- A licença-paternidade passa a ter vinte dias de afastamento, com escalonamento: dez dias a partir de 2027, quinze dias a partir de 2028 e vinte dias a partir de 2029.
- A lei nº 15.371 foi sancionada pelo presidente Lula na terça-feira, 31 de dezembro de 2025.
- O salário-paternidade fica garantido no Regime Geral de Previdência Social (RGPS) e cobre também trabalhadores fora do regime formal.
- O benefício pode ser pago pelo INSS ou pela empresa por meio de compensação, em regime similar ao salário-maternidade.
- O valor do benefício varia conforme o perfil do trabalhador: integral para empregados, conforme contribuição para autônomos e MEIs, e igual ao salário mínimo para segurados especiais.
O que é o salário-paternidade passa a constar na lei sancionada pelo presidente Lula na terça-feira (31).
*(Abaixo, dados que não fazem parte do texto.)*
(** Setting the masks, the two controllers initialised. *)
Definition with_mask (m : Z) (s : intr) : intr :=
  mkintr (mkpic (u8 m) (p_base (pic1 s)) 0 (p_need4 (pic1 s)) (p_edge (pic1 s)) (p_slaves (pic1 s)) (p_aeoi (pic1 s)) (p_special (pic1 s)))
    (mkpic (u8 (Z.shiftr m 8)) (p_base (pic2 s)) 0 (p_need4 (pic2 s)) (p_edge (pic2 s)) (p_slaves (pic2 s)) (p_aeoi (pic2 s)) (p_special (pic2 s)))
    m (iosel s) (ioregs s) (said s) (counter s) (serial0 s) (has_uart s).

Lemma wp_picenable irq s (Q : unit -> intr -> Prop) :
  p_next (pic1 s) = 0%nat -> p_next (pic2 s) = 0%nat ->
  Q tt (with_mask (u16 (Z.land (irqmask s) (Z.lnot (Z.shiftl 1 irq)))) s) -> wp (picenable irq) Q s.
Proof.
  intros H1 H2 HQ. destruct s as [[] [] ? ? ? ? ? ? ?]. cbn [pic1 pic2 p_next irqmask] in *. subst.
  unfold picenable, picsetmask, outb. wp_steps. exact HQ.
Qed.

Lemma wp_ioapicenable irq c s (Q : unit -> intr -> Prop) :
  Q tt (set_io (REG_TABLE + 2 * irq + 1) (<[REG_TABLE + 2 * irq + 1 := u32 (Z.shiftl c 24)]> (<[REG_TABLE + 2 * irq := T_IRQ0 + irq]> (ioregs s))) s) ->
  wp (ioapicenable true irq c) Q s.
Proof. intros HQ. unfold ioapicenable, ioapicwrite. cbn [negb]. wp_steps. exact HQ. Qed.

(** A write to the serial port changes nothing else. *)
Lemma wp_outb_com p v c0 s (Q : unit -> intr -> Prop) :
  COM1 <= p < COM1 + 8 -> (forall c, Q tt (set_com (fun _ => c) s)) -> wp (outb p v) Q (set_com (fun _ => c0) s).
Proof.
  intros Hp HQ. unfold outb. wp_step. unfold COM1 in *.
  rewrite !(proj2 (Z.eqb_neq p _)), (proj2 (Z.leb_le _ p)), (proj2 (Z.ltb_lt p _)) by lia. apply HQ.
Qed.
Lemma set_com_same s : s = set_com (fun _ => serial0 s) s.
Proof. by destruct s. Qed.

(** uartinit: the serial port answers unless its status is all ones. *)
Lemma wp_uartinit ismp status s (Q : unit -> intr -> Prop) :
  (forall c, if status =? 255 then Q tt (set_com (fun _ => c) s)
    else wp (picenable IRQ_COM1) (fun _ => wp (ioapicenable ismp IRQ_COM1 0) (fun _ s' => forall c', Q tt (set_com (fun _ => c') s'))) (set_uart true (set_com (fun _ => c) s))) ->
  wp (uartinit ismp status) Q s.
Proof.
  intros HQ. rewrite (set_com_same s). generalize (serial0 s). intros c0. unfold uartinit.
  do 7 (wp_step; apply wp_outb_com; [unfold COM1; lia|]; intros ?).
  match goal with |- wp _ _ (set_com (fun _ => ?c) _) => specialize (HQ c) end.
  destruct (status =? 255); wp_steps; [exact HQ|]. eapply wp_mono; [exact HQ|]. cbn beta. intros [] s1 H1. wp_step.
  eapply wp_mono; [exact H1|]. cbn beta. intros [] s2 H2. cbn [forM]. rewrite (set_com_same s2). generalize (serial0 s2). intros ?.
  do 7 (wp_step; apply wp_outb_com; [unfold COM1; lia|]; intros ?). wp_steps. apply H2.
Qed.

(** The state of the 8259A after the calls of main. *)
Definition lines_right (ismp : bool) (status : Z) (s : intr) : Prop :=
  forall irq, 0 <= irq < 16 -> line_vector s irq = T_IRQ0 + irq /\
    line_open s irq = in_use status irq || (irq =? IRQ_SLAVE) || ((irq =? IRQ_TIMER) && negb ismp).

Lemma lines_check ismp (b : bool) status s : (status =? 255) = b ->
  forallb (fun irq => (line_vector s irq =? T_IRQ0 + irq) &&
    eqb (line_open s irq) ((irq =? IRQ_KBD) || (irq =? IRQ_IDE) || ((irq =? IRQ_COM1) && negb b) || (irq =? IRQ_SLAVE) || ((irq =? IRQ_TIMER) && negb ismp)))
    [0; 1; 2; 3; 4; 5; 6; 7; 8; 9; 10; 11; 12; 13; 14; 15] = true -> lines_right ismp status s.
Proof.
  intros Eb H irq Hirq. rewrite forallb_forall in H. destruct (proj1 (andb_true_iff _ _) (H irq ltac:(cbn; lia))) as [H1 H2].
  unfold in_use. rewrite Eb. split; [by apply Z.eqb_eq|by apply eqb_prop].
Qed.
A norma altera a licença-paternidade no Brasil para permitir 20 dias de afastamento, em formato escalonado, até 2029. A matriz legal é a Lei 15.371.
O tempo de afastamento começa com 10 dias em 2027, aumenta para 15 dias em 2028 e chega a 20 dias a partir de 2029. A progressão é gradual, permitindo adaptação tanto para empresas quanto para trabalhadores.
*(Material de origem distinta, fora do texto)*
(* ===== verification/Startap.v ===== *)
(** * main.c: startothers, and what entryother.S and mpmain do on the other processors

    The boot processor copies entryother.S to a low page, and for each other processor
    leaves a stack, an entry point and a page directory in the three words below the copy,
    sends the messages that start the processor and waits until it has set started.  The
    started processor reads the three words, two of them through the page directory it has
    just loaded.  How long it takes to come up is a parameter. *)

From stdpp Require Import base list numbers strings gmap sets.
From S2P Require Import Prelude CString Spinlock Kalloc Vm Intr.
Import Ctx Mem.

Open Scope Z_scope.
Local Open Scope kernel_scope.

Definition KSTACKSIZE : Z := 4096.
Definition PTE_PS : Z := 128.

(** entrypgdir: two entries, each for the first four megabytes of physical memory. *)
Definition entrypgdir (i : Z) : Z :=
  if i =? 0 then Z.lor (Z.lor PTE_P PTE_W) PTE_PS
  else if i =? Z.shiftr KERNBASE 22 then Z.lor (Z.lor PTE_P PTE_W) PTE_PS
  else 0.

(** What the processor does with an address when cr3 holds [cr3] and page size extensions
    are on: the physical address, when a large page maps it. *)
Definition translate (m : mem) (cr3 va : Z) : option Z :=
  let pde := load32 m (p2v (u32 (cr3 + 4 * PDX va))) in
  if negb (Z.land pde PTE_P =? 0) && negb (Z.land pde PTE_PS =? 0)
  then Some (u32 (4194304 * (pde / 4194304) + va mod 4194304)) else None.

(** A processor that runs: its number, page directory, stack pointer and where it goes. *)
Record ap := mkap { a_id : Z; a_cr3 : Z; a_esp : Z; a_eip : Z }.

(** The address the Makefile links entryother.S for. *)
Definition start : Z := 28672.

(** entryother.S from the load of cr3 on; [None] when a read is not mapped. *)
Definition entryother (m : mem) (id : Z) : option ap :=
  let cr3 := load32 m (p2v (start - 12)) in
  match translate m cr3 (start - 4), translate m cr3 (start - 8) with
  | Some x, Some y => Some (mkap id cr3 (load32 m (p2v x)) (load32 m (p2v y)))
  | _, _ => None
  end.

(** A processor leaves its halt when it has been sent INIT and then STARTUP; the vector is
    the page it starts at. *)
Definition told (id kind page : Z) (l : list (Z * Z)) : bool :=
  existsb (fun '(hi, lo) => (Z.shiftr hi 24 =? id) && (Z.land lo 1792 =? kind) && (Z.land lo 255 =? page)) l.
Definition awake (id page : Z) (l : list (Z * Z)) : bool := told id INIT 0 l && told id STARTUP page l.

(** The allocator and memory, the local APIC of the boot processor, the field started of
    cpus and the processors that have come up, in order. *)
Record st := mkst { k_of : kst; l_of : lap; started : list Z; aps : list ap }.

Definition set_k (k : kst) (s : st) : st := mkst k (l_of s) (started s) (aps s).
Definition set_l (l : lap) (s : st) : st := mkst (k_of s) l (started s) (aps s).
Notation kmem m := (zoom k_of set_k m).
Notation apic m := (zoom l_of set_l m).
Com a mudança, o salário-paternidade é garantido no Regime Geral de Previdência Social (RGPS). O benefício cobre o período de afastamento, inclusive para quem trabalha fora do regime formal.
Como fica o pagamento
O pagamento pode ser feito pelo INSS ou pela empresa, por meio de compensação, em moldes semelhantes aos do salário-maternidade. O valor varia conforme o perfil do trabalhador.
Para empregados, o benefício é integral; para trabalhadores autônomos e MEIs, o valor depende da contribuição. Segurados especiais recebem o benefício no equivalente ao salário mínimo.